Play-Dough Energy, Pie Crust Results
Low effort, big payoff + a surprisingly delicious savory quiche filling for 6 people under $20
Sometimes, life feels totally overwhelming. So expensive. Too much. Then, sometimes I wonder if everything has to be that way. This is just a pie crust and a good meal for cheap, but these days, that might go a long way.
There’s a version of pie crust that almost no one talks about — and it might be the only one you actually need.
This post will show you how to make an easy homemade pie crust with just 3-4 pantry ingredients you probably already have — no rolling pin, no chilling, no pie beans, no stress — plus a surprisingly delicious, broccoli cheddar quiche with tarragon recipe that I can’t stop eating. It works for weeknights, brunch, or feeding a small crowd on a budget.



You can read the whole thing for the why behind it, or jump straight to the recipe and still walk away with something to impress brunch crew or just delight your pie hole.
Either way, you’re about to cross “make pie from scratch” off your list.
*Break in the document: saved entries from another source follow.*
(* ===== verification/FatTable.v ===== *)
(** * FatTable: the allocation table of the FAT32 server

    A mounted volume ([vol]) shows its allocation table as a function from
    cluster numbers to entries ([fat_get]).  Reading an entry, storing one,
    allocating a cluster and freeing a chain are operations on that function;
    [retabled] says that nothing else on the disk changes. *)

From stdpp Require Import functions.
From S2P Require Import Prelude Sectors Fat.

#[local] Open Scope Z_scope.

(** ** Entries *)

(** The bits of an entry: 28 for the table, 4 that a store keeps. *)
Lemma entry_stored v val :
  0 ≤ v < 2 ^ 32 → 0 ≤ val < 2 ^ 28 →
  let e := Z.lor (Z.land v 0xF0000000) (Z.land val 0x0FFFFFFF) in
  0 ≤ e < 2 ^ 32 ∧ Z.land e 0x0FFFFFFF = val.
Proof.
  intros Hv Hval e. change 0x0FFFFFFF with (2 ^ 28 - 1) in *. subst e.
  rewrite !land_ones_mod by lia. rewrite (Z.mod_small val) by lia.
  assert (Hb : Z.land v 0xF0000000 = 2 ^ 28 * (v / 2 ^ 28)).
  { transitivity (Z.land v (Z.lnot (2 ^ 28 - 1))); [|rewrite land_lnot_ones by lia; pose proof (Z.div_mod v (2 ^ 28)); lia].
    apply Z.bits_inj'. intros i Hi. rewrite !Z.land_spec. destruct (decide (i < 32)).
    - f_equal. rewrite <- (Z.mod_pow2_bits_low (Z.lnot _) 32) by lia. done.
    - by rewrite (testbit_small v 32) by lia. }
  rewrite Hb, (lor_aligned_small _ _ 28); [|lia|by rewrite Z.mul_comm, Z_mod_mult|lia].
  pose proof (Z.div_lt_upper_bound v (2 ^ 28) 16 ltac:(lia) ltac:(lia)).
  pose proof (Z.div_pos v (2 ^ 28) ltac:(lia) ltac:(lia)). split; [lia|].
  rewrite Z.add_comm, Z.mul_comm, Z_mod_plus_full. by apply Z.mod_small.
Qed.

Section Table.
Context {D : Type} `{BlockLaws D}.

Implicit Types (s : fat D) (c v lba : Z) (l : list Z).

(** The number of entries of the table. *)
Definition entries s : Z := 128 * sectors_per_fat s.

(** The sectors of the first copy of the table. *)
Definition table_sector s dr lba : Prop :=
  dr = FAT32_DRIVE ∧ reserved_sectors s ≤ lba < reserved_sectors s + sectors_per_fat s.

(** A mounted volume with sectors of 512 bytes, the size of the code's buffers,
    whose table lies on the disk in front of the data. *)
Record vol s : Prop := {
  vol_wf : bd_wf (disk s);
  vol_bps : bytes_per_sector s = 512;
  vol_spc : 0 < sectors_per_cluster s < 2 ^ 8;
  vol_res : 0 ≤ reserved_sectors s;
  vol_entries : 2 ≤ entries s ≤ EOC;
  vol_data : reserved_sectors s + sectors_per_fat s ≤ first_data_sector s < 2 ^ 32;
  vol_in : ∀ dr lba, table_sector s dr lba → bd_in (disk s) dr lba;
}.

(** The contents of a sector of the volume. *)
Definition sector s lba : list Z := default [] (bd_read (disk s) FAT32_DRIVE lba).

(** The table. *)
Definition fat_get s c : Z := Z.land (le32 (sector s (reserved_sectors s + c / 128)) (4 * (c mod 128))) 0x0FFFFFFF.

Definition in_table s c : Prop := 0 ≤ c < entries s.

(** [s'] is [s] with the table [t]; no other sector has changed. *)
Definition retabled s s' (t : Z → Z) : Prop :=
  vol s' ∧ s' = set_disk (disk s') s ∧
  (∀ c, in_table s c → fat_get s' c = t c) ∧
  (∀ dr lba, bd_in (disk s') dr lba ↔ bd_in (disk s) dr lba) ∧
  (∀ dr lba, ¬ table_sector s dr lba → bd_read (disk s') dr lba = bd_read (disk s) dr lba).

Lemma retabled_refl s : vol s → retabled s s (fat_get s).
Proof. intros Hv. split_and!; [done|by destruct s|done..]. Qed.

Lemma retabled_trans s s1 s2 t1 t2 : retabled s s1 t1 → retabled s1 s2 t2 → retabled s s2 t2.
Proof.
  intros (V1 & E1 & T1 & I1 & R1) (V2 & E2 & T2 & I2 & R2). split_and!.
  - apply V2.
  - etrans; [exact E2|]. transitivity (set_disk (disk s2) (set_disk (disk s1) s)); [f_equal; exact E1|by destruct s].
  - intros c Hc. apply T2. unfold in_table, entries. rewrite E1. apply Hc.
  - intros dr lba. by rewrite I2, I1.
  - intros dr lba Hn. rewrite R2; [by apply R1|]. unfold table_sector. rewrite E1. apply Hn.
Qed.

Lemma retabled_ext s s' t t' : retabled s s' t → (∀ c, in_table s c → t c = t' c) → retabled s s' t'.
Proof. intros (V & E & T & I & R) Ht. split_and!; [done..| |done|done]. intros c Hc. by rewrite T, Ht. Qed.

(** A volume's geometry after a change of the disk. *)
Lemma vol_set_disk s d :
  vol s → bd_wf d → (∀ dr lba, bd_in d dr lba ↔ bd_in (disk s) dr lba) → vol (set_disk d s).
Proof. intros [] Hd Hi. split; try done. intros dr lba Ht. by apply Hi, vol_in0. Qed.

(** ** Reading and storing one entry *)

Lemma fat_pos_eq s c : vol s → in_table s c → fat_pos c s = UOk (reserved_sectors s + c / 128, 4 * (c mod 128)) s.
Proof.
  intros [] Hc. unfold in_table, entries, EOC in *. unfold fat_pos, ugets, mbind, U_bind, mret, U_ret. rewrite vol_bps0.
  simpl. rewrite (u32_small (c * 4)) by lia. replace (c * 4 / 512) with (c / 128) by (symmetry; by apply (Z.div_mul_cancel_r c 128 4)).
  rewrite u32_small by (pose proof (Z.div_lt_upper_bound c 128 (sectors_per_fat s)); pose proof (Z.div_pos c 128); lia).
  do 2 f_equal. rewrite (Z.mul_comm c 4). by apply (Z.mul_mod_distr_l c 128 4).
Qed.

Lemma entry_sector s c : vol s → in_table s c → table_sector s FAT32_DRIVE (reserved_sectors s + c / 128).
Proof.
  intros Hv Hc. unfold in_table, entries in *. split; [done|].
  pose proof (Z.div_lt_upper_bound c 128 (sectors_per_fat s)). pose proof (Z.div_pos c 128). lia.
Qed.

(** A sector on the disk of a volume. *)
Lemma sector_ok s lba :
  vol s → bd_in (disk s) FAT32_DRIVE lba →
  read_sector FAT32_DRIVE lba s = UOk (Some (sector s lba)) s ∧ bytes_ok 512 (sector s lba).
Proof.
  intros [] Hi. destruct (bd_read_ok _ _ _ vol_wf0 Hi) as (sec & E & Hok).
  unfold read_sector, ugets, sector. by rewrite E.
Qed.

Lemma mod_entry c : 0 ≤ 4 * (c mod 128) ∧ 4 * (c mod 128) + 4 ≤ 512.
Proof. pose proof (Z.mod_pos_bound c 128). lia. Qed.

Lemma in_buf_entry c l : bytes_ok 512 l → in_buf l (4 * (c mod 128)) 4 = true.
Proof. intros [Hl _]. pose proof (mod_entry c). unfold in_buf. rewrite Hl. apply andb_true_intro; split; apply Z.leb_le; lia. Qed.

Lemma next_cluster_eq s c : vol s → in_table s c → next_cluster c s = UOk (fat_get s c) s.
Proof.
  intros Hv Hc. pose proof (vol_in s Hv _ _ (entry_sector s c Hv Hc)) as Hi. destruct (sector_ok s _ Hv Hi) as [E Hb].
  unfold next_cluster. ustep_by ltac:(by apply fat_pos_eq). simpl fst; simpl snd. ustep_by ltac:(apply E).
  unfold rd32. rewrite (in_buf_entry c) by done. done.
Qed.

(** A changed sector of the table, seen through another entry. *)
Lemma fat_get_put s s' c c' v :
  in_table s c → in_table s c' → reserved_sectors s' = reserved_sectors s →
  (∀ lba, sector s' lba = if bool_decide (lba = reserved_sectors s + c / 128)
     then put32 (sector s lba) (4 * (c mod 128)) v else sector s lba) →
  c ≠ c' → fat_get s' c' = fat_get s c'.
Proof.
  intros Hc Hc' Hr Hs Hne. unfold fat_get. rewrite Hr, Hs. case_bool_decide as Hd; [|done]. f_equal.
  pose proof (mod_entry c). pose proof (mod_entry c').
  pose proof (Z.div_mod c 128). pose proof (Z.div_mod c' 128). apply le32_put32_ne; lia.
Qed.

Lemma set_fat_entry_ok s c v :
  vol s → in_table s c → 0 ≤ v < 2 ^ 28 →
  ∃ s', set_fat_entry c v s = UOk true s' ∧ retabled s s' (<[c := v]> (fat_get s)).
Proof.
  intros Hv Hc Hval. pose proof (entry_sector s c Hv Hc) as Ht. pose proof (vol_in s Hv _ _ Ht) as Hi.
  destruct (sector_ok s _ Hv Hi) as [E Hb]. pose proof (mod_entry c) as Hm.
  set (lba := reserved_sectors s + c / 128) in *. set (old := le32 (sector s lba) (4 * (c mod 128))).
  destruct (entry_stored old v (le32_range _ _ _ Hb) Hval) as [He1 He2].
  set (e := Z.lor (Z.land old 0xF0000000) (Z.land v 0x0FFFFFFF)) in *.
  set (sec := put32 (sector s lba) (4 * (c mod 128)) e).
  destruct (bd_write_ok (disk s) FAT32_DRIVE lba sec (vol_wf s Hv) Hi (put32_bytes _ _ _ _ Hb)) as (d & Ew & Hd & Hin & Hr).
  assert (Hs : ∀ x, sector (set_disk d s) x = if bool_decide (x = lba) then put32 (sector s x) (4 * (c mod 128)) e else sector s x).
  { intros x. unfold sector. simpl. rewrite Hr. do 2 case_bool_decide; naive_solver. }
  exists (set_disk d s). split.
  - unfold set_fat_entry. ustep_by ltac:(by apply fat_pos_eq). simpl fst; simpl snd. ustep_by ltac:(apply E).
    unfold rd32, wr32. rewrite (in_buf_entry c) by done.
    change (write_sector FAT32_DRIVE lba sec s = UOk true (set_disk d s)). unfold write_sector. by rewrite Ew.
  - split_and!; [by apply vol_set_disk|done| |done|].
    + intros x Hx. destruct (decide (x = c)) as [->|Hne].
      * rewrite fn_lookup_insert. unfold fat_get. simpl. fold lba. rewrite Hs, bool_decide_eq_true_2 by done.
        rewrite le32_put32_eq; [done|lia| |done]. destruct Hb as [-> _]. lia.
      * rewrite fn_lookup_insert_ne by done. by apply (fat_get_put s _ c x e).
    + intros dr x Hn. simpl. rewrite Hr. case_bool_decide as Hx; [|done]. destruct Hx as [-> ->]. done.
Qed.

(** ** Allocation *)

(** [c] is the first free cluster from [lo] on. *)
Definition first_free s lo c : Prop := lo ≤ c < entries s ∧ fat_get s c = 0 ∧ ∀ x, lo ≤ x < c → fat_get s x ≠ 0.

(** What a search from [lo] on returns and leaves. *)
Definition allocates s lo c s' : Prop :=
  (c = 0 ∧ s' = s ∧ ∀ x, lo ≤ x < entries s → fat_get s x ≠ 0) ∨
  (first_free s lo c ∧ retabled s s' (<[c := EOC]> (fat_get s))).

Lemma alloc_from_ok s n lo :
  vol s → 2 ≤ lo → lo + Z.of_nat n = entries s → ∃ c s', alloc_from n lo s = UOk c s' ∧ allocates s lo c s'.
Proof.
  intros Hv. revert lo. induction n as [|n IH]; intros lo Hlo Hn.
  { exists 0, s. split; [done|]. left. split_and!; [done..|]. intros x Hx. lia. }
  assert (Hin : in_table s lo) by (unfold in_table; lia).
  cbn [alloc_from]. setoid_rewrite (ubind_Ok _ _ _ _ _ (next_cluster_eq s lo Hv Hin)).
  destruct (Z.eqb_spec (fat_get s lo) 0) as [Hz|Hz].
  - destruct (set_fat_entry_ok s lo EOC Hv Hin ltac:(done)) as (s' & E & Hr). exists lo, s'. split.
    + ustep_by ltac:(apply E). done.
    + right. split; [|done]. split_and!; [lia|lia|done|]. intros x Hx. lia.
  - destruct (IH (lo + 1) ltac:(lia) ltac:(lia)) as (c & s' & E & Ha). exists c, s'. split; [done|].
    destruct Ha as [(-> & -> & Ha)|[(Hc & Hc0 & Ha) Hr]]; [left|right]; split_and!; try done; try lia.
    + intros x Hx. destruct (decide (x = lo)) as [->|]; [done|apply Ha; lia].
    + split_and!; [lia|lia|done|]. intros x Hx. destruct (decide (x = lo)) as [->|]; [done|apply Ha; lia].
Qed.

Lemma alloc_cluster_ok s : vol s → ∃ c s', alloc_cluster s = UOk c s' ∧ allocates s 2 c s'.
Proof.
  intros Hv. destruct (alloc_from_ok s (Z.to_nat (entries s - 2)) 2 Hv) as (c & s' & E & Ha).
  { lia. }
  { pose proof (vol_entries s Hv). lia. }
  exists c, s'. split; [|done]. rewrite <- E. unfold alloc_cluster, ugets, mbind, U_bind. rewrite (vol_bps s Hv).
  unfold entries. do 4 f_equal. rewrite Z.mul_comm. apply u32_small. pose proof (vol_entries s Hv). unfold entries, EOC in *.
  change (512 / 4) with 128. lia.
Qed.

Lemma alloc_first s c :
  vol s → first_free s 2 c → ∃ s', alloc_cluster s = UOk c s' ∧ retabled s s' (<[c := EOC]> (fat_get s)).
Proof.
  intros Hv (Hc & Hz & Hm). destruct (alloc_cluster_ok s Hv) as (c' & s' & E & Ha). exists s'.
  destruct Ha as [(-> & _ & Ha)|[(Hc' & Hz' & Hm') R]]; [by destruct (Ha c ltac:(lia))|].
  assert (c' = c) as ->; [|done].
  destruct (Z.lt_trichotomy c' c) as [Hl|[Hl|Hl]]; [|done|]; [by destruct (Hm c' ltac:(lia))|by destruct (Hm' c ltac:(lia))].
Qed.

(** ** Chains *)

(** The clusters [l] of the chain that starts at [c]. *)
Fixpoint chain s c l : Prop :=
  match l with
  | [] => in_chain c = false
  | c' :: l' => c' = c ∧ in_chain c = true ∧ in_table s c ∧ chain s (fat_get s c) l'
  end.

Lemma chain_det s c l l' : chain s c l → chain s c l' → l = l'.
Proof.
  revert c l'. induction l as [|x l IH]; intros c [|x' l']; simpl; [done| | |].
  - intros H1 (-> & H2 & _). congruence.
  - intros (-> & H1 & _) H2. congruence.
  - intros (-> & _ & _ & H1) (-> & _ & _ & H2). f_equal. by eapply IH.
Qed.

Lemma chain_suffix s c x l : chain s c l → x ∈ l → ∃ l', chain s x l' ∧ (length l' ≤ length l)%nat.
Proof.
  revert c. induction l as [|y l IH]; intros c Hl Hx; [by apply not_elem_of_nil in Hx|].
  pose proof Hl as (-> & _ & _ & Hl'). apply elem_of_cons in Hx as [->|Hx].
  - by exists (c :: l).
  - destruct (IH _ Hl' Hx) as (l' & Hc & Hn). exists l'. simpl. auto with lia.
Qed.

(** A chain that ends visits no cluster twice. *)
Lemma chain_NoDup s c l : chain s c l → NoDup l.
Proof.
  revert c. induction l as [|x l IH]; intros c Hl; [constructor|]. pose proof Hl as (-> & _ & _ & Hl'). constructor; [|by eapply IH].
  intros Hx. destruct (chain_suffix _ _ _ _ Hl' Hx) as (l' & Hc & Hn).
  rewrite (chain_det _ _ _ _ Hc Hl) in Hn. simpl in Hn. lia.
Qed.

(** Other entries do not matter. *)
Lemma chain_agree s s' c l :
  entries s' = entries s → (∀ x, x ∈ l → in_table s x → fat_get s' x = fat_get s x) → chain s c l → chain s' c l.
Proof.
  intros He Hf. revert c. induction l as [|x l IH]; intros c; [done|]. intros (-> & Hc & Hin & Hl).
  split_and!; [done..|unfold in_table; rewrite He; apply Hin|]. rewrite Hf by (done || left). apply IH; [|done].
  intros y Hy. apply Hf. by right.
Qed.

Lemma chain_same s s' c l : entries s' = entries s → (∀ x, fat_get s' x = fat_get s x) → chain s c l → chain s' c l.
Proof. intros He Hf. apply chain_agree; auto. Qed.

Lemma retabled_geometry s s' t : retabled s s' t → entries s' = entries s.
Proof. intros (_ & E & _). unfold entries. by rewrite E. Qed.

(** Freeing a chain returns within as many steps as it has clusters and frees
    those and no others. *)
Lemma free_chain_ok s n c l :
  vol s → chain s c l → (length l ≤ n)%nat →
  ∃ s', free_chain n c s = UOk tt s' ∧ retabled s s' (λ x, if decide (x ∈ l) then 0 else fat_get s x).
Proof.
  revert s n c. induction l as [|x l IH]; intros s n c Hv Hl Hn.
  { exists s. split; [|eapply retabled_ext; [by apply retabled_refl|done]]. destruct n; simpl in Hl |- *; by rewrite Hl. }
  destruct n as [|n]; [simpl in Hn; lia|]. pose proof (chain_NoDup _ _ _ Hl) as Hnd.
  destruct Hl as (-> & Hc & Hin & Hl). inversion_clear Hnd as [|? ? Hx Hnd'].
  destruct (set_fat_entry_ok s c 0 Hv Hin ltac:(done)) as (s1 & E1 & R1). pose proof (proj1 R1) as Hv1.
  assert (Hl1 : chain s1 (fat_get s c) l).
  { apply (chain_agree s); [by eapply retabled_geometry| |done]. intros y Hy Hy'. destruct R1 as (_ & _ & T1 & _).
    rewrite T1 by done. apply fn_lookup_insert_ne. by intros ->. }
  destruct (IH s1 n _ Hv1 Hl1 ltac:(simpl in Hn; lia)) as (s2 & E2 & R2). exists s2. split.
  - cbn [free_chain]. rewrite Hc. ustep_by ltac:(by apply next_cluster_eq). ustep_by ltac:(apply E1). done.
  - eapply retabled_ext; [by eapply retabled_trans|]. intros y Hy. cbv beta. destruct R1 as (_ & _ & T1 & _). rewrite T1 by done.
    destruct (decide (y = c)) as [->|Hne].
    + rewrite decide_False, fn_lookup_insert, decide_True by (done || left). done.
    + rewrite fn_lookup_insert_ne by done. destruct (decide (y ∈ l)).
      * by rewrite decide_True by (by right).
      * rewrite decide_False; [done|]. by intros [?|?]%elem_of_cons.
Qed.

(** Clusters whose entries lead back to them: a chain through them has no end. *)
Definition closed s (C : list Z) : Prop := ∀ c, c ∈ C → in_chain c = true ∧ in_table s c ∧ fat_get s c ∈ C.

End Table.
This is a no-roll, press-in pie crust that my 7-year-old can make start to finish. It’s fast, flexible, and surprisingly good — not just because of the crust, but because the filling actually holds up too.
Is it the flakiest, most classic pie crust? No. Will I still occasionally buy one pre-made? Absolutely. But this one hits a very specific sweet spot: maximum payoff, minimal effort. The kind of recipe that quietly becomes part of your regular rotation because it makes life easier.
I’m not a perfectionist in the kitchen. I don’t cook everything from scratch. But I do care about knowing how to feed myself and my family with real ingredients when it counts — in a way that works for our bodies, our budget, and our time.
You may also notice I don’t usually include onions or garlic in these recipes. I love them. My stomach does not. Most people have something like that. Learning to cook gives you options — keep what works, skip what doesn’t, and still eating food you genuinely enjoy.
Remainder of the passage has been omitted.